Peter Navarro is a crackpot fringe economist who ran for office 5 times in San Diego, losing all 5 times, sometimes as a Democrat, sometimes as a Republican and sometimes as an independent. Trump hired him as an assistant on trade affairs and protectionism. He was a very active part of the Trump coup and a big spreader of conspiracy theories and the Big Lie. He was subpoenaed by the select committee investigating the coup. He refused to show up and the House voted to hold him in contempt. He was then subpoenaed by a federal grand jury, refused to cooperate and was arrested and taken into federal custody. Yesterday afternoon he served as his own "lawyer"-- he isn't a lawyer-- and the grand jury indicted him on two counts of contempt of Congress which could lead to 2 years in prison and a $200,000 fine.
The NY Times reported that he told the federal judge that "the congressional subpoena he was served with was 'illegal' and 'unenforceable'" and that he's the victim of a Democratic plot "bent on destroying him and Trump" The judge didn't buy his nonsense which didn't stop him from ranting that the select committee "is a sham committee that doesn’t have the power to issue subpoenas. They’ve basically weaponized their investigatory powers in a way which violates separation of powers."
He also complained that although he lives close to F.B.I. headquarters, federal agents arrested him at the door of an airplane as he was on his way to Nashville.
“This is not the way that America is supposed to function,” he went on, adding, “They’re playing hardball.”
...The House subpoena that Navarro received sought documents and testimony about an effort to overturn the election that he had billed as the “Green Bay Sweep.” The plan called for lawmakers in key swing states to team with Republican members of Congress and Vice President Mike Pence to reject the results that showed Biden had won the election in order to give Trump the victory.
The subpoena also mentioned a call that Navarro participated in with Trump and his lawyers on Jan. 2, 2021, in which they attempted to persuade hundreds of state lawmakers to join the effort.
Navarro also wrote a 36-page report claiming election fraud as part of what he called an “immaculate deception” that he said he made sure was distributed to Republican members of Congress.
There is no evidence of widespread fraud in the 2020 election, and the Jan. 6 committee has described the claims in Navarro’s report as having been “discredited in public reporting, by state officials and courts.”
The indictment comes days after Navarro filed a lawsuit against the House committee, Speaker Nancy Pelosi and the U.S. attorney for the District of Columbia, in which he questioned the authority and validity of the inquiry.
In the lawsuit, Navarro also revealed that he had recently received another subpoena, this one from a federal grand jury in Washington. That subpoena sought documents from him related to any communications he may have had with Trump or his lawyers.
Navarro has claimed that because Trump invoked executive privilege to bar the disclosure of information requested by the Jan. 6 investigators, he is prevented from complying with the subpoena.
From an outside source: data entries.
(* ===== verification/Access.v ===== *)
(** * Who may do what in the proxy

    The access cache (proxy/blossom/src/access.ts) and the two NIP-98 gates
    with the admin registry (proxy/blossom/src/admin-auth.ts). *)

From S2P Require Import Prelude Js Dates Http Lifecycle Db DbApi DbFacts Nip98 World.

(** ** The access cache *)

(** [db.getUser(npub)] *)
Definition client_getUser (npub : string) : P (option UserJson) := client_get (getUser npub).

(** The miss path of [get]. *)
Definition cache_read (npub : string) (now : Z) : P (option UserJson) := (
  do* user := client_getUser npub in
  do* _ := modify (fun w => set_access (<[npub := (user, now)]> (w_access w)) w) in
  ret user)%P.

Definition cache_get (ttlMs : Z) (npub : string) : P (option UserJson) := (
  do* now := gets w_now in
  do* found := gets (fun w => w_access w !! npub) in
  match found with
  | Some (user, at_) => if now - at_ <? ttlMs then ret user else cache_read npub now
  | None => cache_read npub now
  end)%P.

Definition cache_invalidate (npub : string) : P unit :=
  modify (fun w => set_access (delete npub (w_access w)) w).

(** [withAccess(user, config)]; an unreadable byte count throws. *)
Definition withAccess `{DateEngine} (config : LifecycleConfig) (user : UserJson) : P AccessState := (
  do* now := gets w_now in
  match deriveAccess (dates_of_json user) now config with
  | Some a => ret a
  | None => throw (EOther "Cannot convert to a BigInt")
  end)%P.

Definition STATUS_ERROR_CODES (s : UserStatus) : string :=
  match s with
  | UNPAID => "unpaid" | ACTIVE => "active" | GRACE => "grace"
  | WRITE_BLOCKED => "write_blocked" | READ_BLOCKED => "read_blocked" | CLOSED => "account_closed"
  end.

(** ** Admins *)

(** The admin registry of formstr-backend, a remote service: [backendAdmin t n]
    is the [admin] field it answers with for [n] at time [t]. *)
Class AdminBackend := { backendAdmin : Z -> string -> jsval }.

Record AdminEnv := { ad_backendUrl : option string; ad_signer : bool }.

Definition ADMIN_TTL : Z := 60000.

Definition is_true (v : jsval) : bool := match v with JBool b => b | _ => false end.

(** [isAdmin(npub)] *)
Definition isAdmin `{AdminBackend} (env : AdminEnv) (npub : string) : P bool := (
  do* now := gets w_now in
  do* cached := gets (fun w => w_admins w !! npub) in
  let ask :=
    if match ad_backendUrl env with Some u => String.eqb u "" | None => true end || negb (ad_signer env)
    then ret false
    else
      do* flt := next_fault in
      match flt with
      | Fine =>
          let admin := is_true (backendAdmin now npub) in
          do* _ := modify (fun w => set_admins (<[npub := (admin, now)]> (w_admins w)) w) in
          ret admin
      | _ => ret false
      end in
  match cached with
  | Some (admin, at_) => if now - at_ <? ADMIN_TTL then ret admin else ask
  | None => ask
  end)%P.

Section Gates.
Context `{Nostr}.

(** [Math.floor(Date.now() / 1000)] *)
Definition seconds (ms : Z) : Z := ms / 1000.

(** [verifyNip98(req)] with the process-local replay cache. *)
Definition verify_request (req : Nip98Request) : P (exc Nip98Error Signer) := fun w =>
  let (r, seen) := verifyNip98 (seconds (w_now w)) {| expectedUrl := None; maxSkewSeconds := None |} req (w_replay w) in
  (Ok r, set_replay seen w).

(** [requireAdmin]: the reply that ends the request, or the admin's npub. *)
Definition requireAdmin `{AdminBackend} (env : AdminEnv) (req : Nip98Request) : P (reply unit + string) := (
  do* r := verify_request req in
  match r with
  | Throw e => ret (inl (Err (ne_status e) (ne_message e)))
  | Ok signer =>
      do* admin := isAdmin env (sg_npub signer) in
      ret (if admin : bool then inr (sg_npub signer) else inl (Err 403 "admin_required"))
  end)%P.

(** [createInternalRoleGate]; a failing lookup is passed to the error handler. *)
Definition internalRoleGate (req : Nip98Request) : P (reply unit + string) := (
  do* r := verify_request req in
  match r with
  | Throw e => ret (inl (Err (ne_status e) "unauthorized"))
  | Ok signer =>
      catch (do* service := client_get (getServiceAccount (sg_npub signer)) in
             ret (match service with
                  | Some a => if aj_enabled a then inr (sg_npub signer)
                              else inl (Err 403 "forbidden_service_account")
                  | None => inl (Err 403 "forbidden_service_account")
                  end))
            (fun _ => ret (inl (Err 500 "internal_error")))
  end)%P.
End Gates.

(** ** Coherence of the caches *)

Section Coherence.
Context `{AdminBackend}.

(** [hist t n] is the row db-api served for [n] at time [t]. *)
Variable hist : Z -> string -> option UserJson.

Record caches_ok (w : World) : Prop := {
  co_access : forall n u t, w_access w !! n = Some (u, t) -> t <= w_now w /\ u = hist t n;
  co_admins : forall n b t, w_admins w !! n = Some (b, t) -> t <= w_now w /\ b = is_true (backendAdmin t n)
}.

Definition row_json (db : Db) (npub : string) : option UserJson :=
  match users db !! npub with Some u => userToJson u | None => None end.

Lemma client_getUser_Ok npub w u w' :
  db_ok (w_db w) -> client_getUser npub w = (Ok u, w') ->
  u = row_json (w_db w) npub /\ w_db w' = w_db w /\ w_now w' = w_now w /\
  w_access w' = w_access w /\ w_admins w' = w_admins w.
Proof.
  intros Hdb. unfold client_getUser, client_get, fetch_db, next_fault, serve_db, read_only, bind.
  assert (getUser npub (w_db w) = match row_json (w_db w) npub with
                                  | Some j => Res 200 j | None => Err 404 "not_found" end) as Hg.
  { unfold getUser, row_json. destruct (users (w_db w) !! npub) as [v|] eqn:Hv; [|done].
    destruct (userToJson_total npub v (blobs (w_db w))) as [j ->]; [by apply do_users | done]. }
  destruct (w_faults w) as [|f fs]; simpl.
  - rewrite Hg. destruct (row_json (w_db w) npub); simpl; unfold ret; intros; simplify_eq; done.
  - destruct f; simpl; try done. rewrite Hg.
    destruct (row_json (w_db w) npub); simpl; unfold ret; intros; simplify_eq; done.
Qed.

Lemma cache_read_ok npub w u w' :
  caches_ok w -> db_ok (w_db w) -> (forall n, hist (w_now w) n = row_json (w_db w) n) ->
  cache_read npub (w_now w) w = (Ok u, w') -> caches_ok w' /\ u = hist (w_now w) npub.
Proof.
  intros [Hac Had] Hdb Hh. unfold cache_read. intros (v & w1 & Hv & Hr)%bind_Ok.
  apply client_getUser_Ok in Hv as (-> & _ & Hn & Ha & Hb); [|done].
  unfold bind, modify, ret in Hr. simplify_eq. split; [|done]. constructor; simpl.
  - intros n x t. rewrite Ha, Hn, lookup_insert. case_decide as Hne; [|apply Hac].
    intros [= <- <-]. subst n. split; [lia | done].
  - rewrite Hb, Hn. exact Had.
Qed.

(** A row the access cache returns is what db-api said less than [ttlMs]
    ago; nothing staler is ever used, and the cache stays coherent. *)
Theorem cache_get_fresh ttlMs npub w u w' :
  0 < ttlMs -> caches_ok w -> db_ok (w_db w) ->
  (forall n, hist (w_now w) n = row_json (w_db w) n) ->
  cache_get ttlMs npub w = (Ok u, w') ->
  caches_ok w' /\ exists t, w_now w - ttlMs < t <= w_now w /\ u = hist t npub.
Proof.
  intros Httl Hok Hdb Hh. unfold cache_get, bind at 1 2, gets.
  assert (cache_read npub (w_now w) w = (Ok u, w') ->
    caches_ok w' /\ exists t, w_now w - ttlMs < t <= w_now w /\ u = hist t npub) as Hread.
  { intros [H1 H2]%cache_read_ok; try done. split; [done|]. exists (w_now w). split; [lia | done]. }
  destruct (w_access w !! npub) as [[v t]|] eqn:Hc; [|done].
  destruct (w_now w - t <? ttlMs) eqn:Ht; [|done]. unfold ret. intros [= -> <-].
  destruct (co_access _ Hok _ _ _ Hc) as [Hle Hv]. split; [done|]. exists t. split; [lia|done].
Qed.

(** Admin rights are granted only on the backend's word, at most a minute
    old: no backend, no signer, a failed request or a negative answer all mean
    no, and a failure is not remembered. *)
Theorem isAdmin_fail_closed env npub w w' :
  caches_ok w -> isAdmin env npub w = (Ok true, w') ->
  caches_ok w' /\ exists t, w_now w - ADMIN_TTL < t <= w_now w /\ backendAdmin t npub = JBool true.
Proof.
  intros Hok. unfold isAdmin, bind at 1 2, gets.
  assert (forall v, is_true v = true -> v = JBool true) as Hv.
  { intros [| |[]| | | |]; done. }
  match goal with |- context [match _ with Some _ => _ | None => ?m end] => set (ask := m) end.
  assert (ask w = (Ok true, w') -> caches_ok w' /\
    exists t, w_now w - ADMIN_TTL < t <= w_now w /\ backendAdmin t npub = JBool true) as Hask.
  { unfold ask. case_match; [done|]. unfold bind, next_fault, modify, ret, ADMIN_TTL.
    destruct (w_faults w) as [|[] fs]; intros; simplify_eq; try done.
    all: split; [|exists (w_now w); split; [lia | by apply Hv]].
    all: destruct Hok as [Hca Hcb]; constructor; simpl; [done|].
    all: intros n b t; rewrite lookup_insert; case_decide as Hn; [|by apply Hcb].
    all: intros [= <- <-]; subst n; split; [lia|done]. }
  destruct (w_admins w !! npub) as [[b t]|] eqn:Hc; [|done].
  destruct (w_now w - t <? ADMIN_TTL) eqn:Ht; [|done]. unfold ret. intros [= -> <-].
  destruct (co_admins _ Hok _ _ _ Hc) as [Hle Hb]. split; [done|]. exists t. split; [lia|]. by apply Hv.
Qed.
End Coherence.

Module AccessExamples.
Import LifecycleExamples DbExamples.

#[export] Instance rootOnly : AdminBackend := {| backendAdmin := fun _ n => JBool (String.eqb n "npub1root") |}.

Definition world1 (fs : list fault) : World :=
  {| w_now := NOW; w_db := two_db; w_nodes := ∅; w_registry := []; w_access := ∅; w_admins := ∅;
     w_replay := ∅; w_uploadLimiter := ∅; w_accountLimiter := ∅; w_adminLimiter := ∅; w_inflight := 0;
     w_faults := fs |}.
Definition hist1 (t : Z) (n : string) : option UserJson := row_json two_db n.

Lemma world1_caches fs : caches_ok hist1 (world1 fs).
Proof. constructor; simpl; intros n b t Hl; by rewrite lookup_empty in Hl. Qed.

Lemma cache_get_fresh_witness :
  exists u w', cache_get 10000 "npub1a" (world1 []) = (Ok u, w') /\ u = row_json two_db "npub1a".
Proof.
  destruct (cache_get 10000 "npub1a" (world1 [])) as [[u|e] w'] eqn:E; [|vm_compute in E; discriminate].
  destruct (cache_get_fresh hist1 10000 "npub1a" (world1 []) u w') as [_ (t & _ & H)].
  - lia.
  - apply world1_caches.
  - apply two_db_ok.
  - reflexivity.
  - exact E.
  - exists u, w'. split; [reflexivity | exact H].
Defined.

Lemma isAdmin_fail_closed_witness :
  exists w', isAdmin {| ad_backendUrl := Some "http://b"; ad_signer := true |} "npub1root" (world1 []) = (Ok true, w') /\
    caches_ok hist1 w'.
Proof.
  destruct (isAdmin {| ad_backendUrl := Some "http://b"; ad_signer := true |} "npub1root" (world1 []))
    as [[[]|e] w'] eqn:E; [|vm_compute in E; discriminate..].
  exists w'. split; [reflexivity|].
  apply (isAdmin_fail_closed hist1 {| ad_backendUrl := Some "http://b"; ad_signer := true |} "npub1root" (world1 [])).
  - apply world1_caches.
  - exact E.
Defined.
End AccessExamples.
Prosecutors were most likely interested in how closely Navarro was in touch with the former president or his lawyers in order to assess that defense against the contempt of Congress charge.
“The executive privilege invoked by President Trump is not mine to waive,” Navarro has repeatedly said.
Bannon has also sought to argue that he does not have to comply with his own subpoena because of Trump’s claims of executive privilege. A trial in his case is tentatively scheduled for July.
Bannon is arguing that the select committee is not a legitimate investigative body but a politically motivated one, citing the fact that two of its members have written books that presuppose who is to blame for the Capitol riot even though the inquiry has not ended.
While contempt of Congress charges are rarely brought, the cases filed against Navarro and Bannon suggest that the Justice Department has been willing to take a tough stance against at least some of Trump’s former aides who have stonewalled the House committee’s efforts.
The charges against Navarro come at a politically sensitive moment: one week before the committee is poised to begin a series of high-profile hearings on its findings.
Navarro has taken an equally aggressive stance toward the committee, especially with regard to its Democratic members. In his lawsuit, he vowed payback against Democrats should Republicans retake the White House and Congress in 2024.
“If I’m not dead or in prison,” he wrote, “I will lead the charge.”
At his court hearing, Navarro expressed similar disdain for the legal proceeding.
A federal magistrate judge, Zia M. Faruqui, released him from custody with a standard set of conditions, mostly simple restrictions on Navarro’s travel privileges, noting that he understood the defendant was frustrated by them.
Navarro rejected the idea that he was frustrated.
“I am, let us say, disappointed in our republic,” he declared.
Speaking to Newsmax yesterday, soon to be gone forever Texas Congressman Louie Gohmert whined about Navarro's situation: "If you’re a Republican, you can’t even lie to Congress or lie to an FBI agent or they’re coming after you. They’re gonna bury you. They’re gonna put you in the D.C. jail and terrorize and torture you and not live up to the Constitution there... [I]t’s very clear. If you’re a Democrat, then you can lie. You can cheat. You can do whatever you want."